ENTERED FOR THE COURT
Stephanie K. Seymour
*.This order and judgment is not binding precedent, except under the doctrines of law of the case, res judicata, and collateral estoppel. The court generally disfavors the citation of orders and judgments; nevertheless, an order and judgment may be cited under the terms and conditions of 10th Cir. R. 36.3.
1.In their reply brief, Plaintiffs claim that at least some of the evidence the City relied upon in finding that unsanitary conditions are connected with nude entertainment involves establishments different from those employing Plaintiffs and from Plaintiff American Bush, Inc. Reply. Br. at 4-5. Specifically, Plaintiffs claim that evidence of unsanitary conditions and unlawful sexual activity associated with "peep shows" and video booths is not probative as to the existence of unsanitary conditions and unlawful sexual activity at nude dancing establishments. Plaintiffs, however, misunderstand the nature of their burden of proof. The City is permitted to rely on evidence of conditions at adult oriented businesses in general. See City of Erie v. Pap's A.M., 529 U.S. 277, 296-97 (2000) ("Because the nude dancing [at plaintiff's establishment] is of the same character as the adult entertainment at issue in Renton [v. Playtime Theatres, Inc., 475 U.S. 41 (1986), namely, adult motion pictures], Young v. American Mini Theatres, Inc., 427 U.S. 50 (1976) [same], and California v. LaRue, 409 U.S. 109 (1972) [erotic dancing], it was reasonable for [the city] to conclude that such nude dancing was likely to produce the same secondary effects."). Plaintiffs' only means of rebutting this evidence, therefore, is to submit evidence showing how and why their particular activities and/or establishments do not present similar concerns. Plaintiffs simply did not do this.
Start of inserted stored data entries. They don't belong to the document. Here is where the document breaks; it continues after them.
Lemma keep_inv_step pane_sizing s available cross k st child :
  available <= U16_MAX -> children s !! k = Some child ->
  keep_inv pane_sizing s available cross k st ->
  keep_inv pane_sizing s available cross (S k)
    (keep_child s pane_sizing available cross st (k, child)).
Proof.
  intros Hav Hk [Hl Hrest Hw Hf Hc Hle Hkept].
  pose proof (lookup_lt_Some _ _ _ Hk) as Hkl.
  assert (keep_flags st !! k = Some false) as Hkf by (apply Hrest; lia).
  assert (rank (keep_flags st) (S k) = rank (keep_flags st) k) as Hr.
  { rewrite (rank_S _ _ _ Hkf). lia. }
  rewrite keep_child_eq by done. cbv zeta.
  set (floor := child_axis_floor pane_sizing s k child).
  assert (forall st', keep_flags st' = keep_flags st -> keep_weights st' = keep_weights st ->
    keep_floors st' = keep_floors st -> claimed_cell_count st' = claimed_cell_count st ->
    keep_inv pane_sizing s available cross (S k) st') as Hsame.
  { intros st' E1 E2 E3 E4. split; rewrite ?E1, ?E2, ?E3, ?E4, ?Hr; [done| |done..|].
    - intros i Hi. apply Hrest. lia.
    - intros i c Hi Hflag. apply Hkept; [|done]. destruct (decide (i = k)); [congruence|lia]. }
  case_match eqn:E1; bools; [by apply Hsame|]. case_match eqn:E2; [|by apply Hsame].
  apply andb_true_iff in E2 as [_ E2%N.leb_le]. rewrite (rank_pos_nil _ _ Hw) in *.
  assert (<[k:=true]> (keep_flags st) !! k = Some true) as Hk'.
  { apply list_lookup_insert_eq. lia. }
  pose proof (rank_S _ _ _ Hk') as Hr'. rewrite (rank_prefix_insert _ k k) in Hr' by lia. cbv iota in Hr'.
  split; cbn [keep_flags keep_weights keep_floors claimed_cell_count].
  - by rewrite length_insert.
  - intros i Hi. rewrite list_lookup_insert_ne by lia. apply Hrest. lia.
  - rewrite length_app, Hw, Hr'. done.
  - rewrite length_app, Hf, Hr'. done.
  - rewrite sum_cells_snoc, Hc, Hr'. case_match; bools; nia.
  - done.
  - intros i c Hi Hflag Hci. rewrite rank_prefix_insert by lia.
    destruct (decide (i = k)) as [->|Hne].
    + rewrite Hk in Hci. injection Hci as <-. rewrite <- Hf. split; [|lia].
      by apply list_lookup_middle.
    + rewrite list_lookup_insert_ne in Hflag by done.
      destruct (Hkept i c) as [H1 H2]; [lia|done..|]. split; [|done].
      rewrite lookup_app_l; [done|]. by eapply lookup_lt_Some.
Qed.

Lemma rank_all flags k :
  (forall i, (i < k)%nat -> flags !! i = Some true) -> rank flags k = k.
Proof.
  induction k as [|k IH]; intros H; [done|].
  rewrite (rank_S _ _ _ (H k ltac:(lia))), IH; [lia|]. intros i Hi. apply H. lia.
Qed.

Lemma sum_cells_take_le l k : sum_cells (take k l) <= sum_cells l.
Proof. rewrite <- (take_drop k l) at 2. rewrite sum_cells_app. lia. Qed.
2.Plaintiffs assert, to the contrary, that the purpose of the Ordinance is the suppression of disfavored speech and that the amelioration of negative secondary effects is merely pretext for the City's impermissible aim. In support of their argument, Plaintiffs point to the deposition testimony of one council member and the City's Assistant Police Chief. Aplt. App., vol. III at 682-710. The City claims that transcripts of these depositions were not submitted to the district court. Indeed, the confusing nature of Plaintiffs' appendix makes it difficult to discern what evidence was, in fact, before the district court. We need not try to ascertain whether Plaintiffs' evidence, in fact, was submitted to the district court because even if it was, it is insufficient to raise a genuine issue of material fact as to whether the City's stated concern over negative secondary effects is pretext for the aim of suppressing protected speech. Regarding the council member's testimony, the Supreme Court has stated on several occasions that evidence of the impermissible motives of one legislator is insufficient to overcome the presumption that a legislative body's primary aim in enacting a given piece of legislation was not the suppression of disfavored speech. See City of Renton v. Playtime Theatres, Inc., 475 U.S. 41, 48 (1986). As to the testimony of the Assistant Police Chief, he was not involved in the decision to enact the Ordinance, and therefore any motive he may have had, impermissible or otherwise, is irrelevant to whether the Ordinance was enacted with the primary goal of suppressing speech.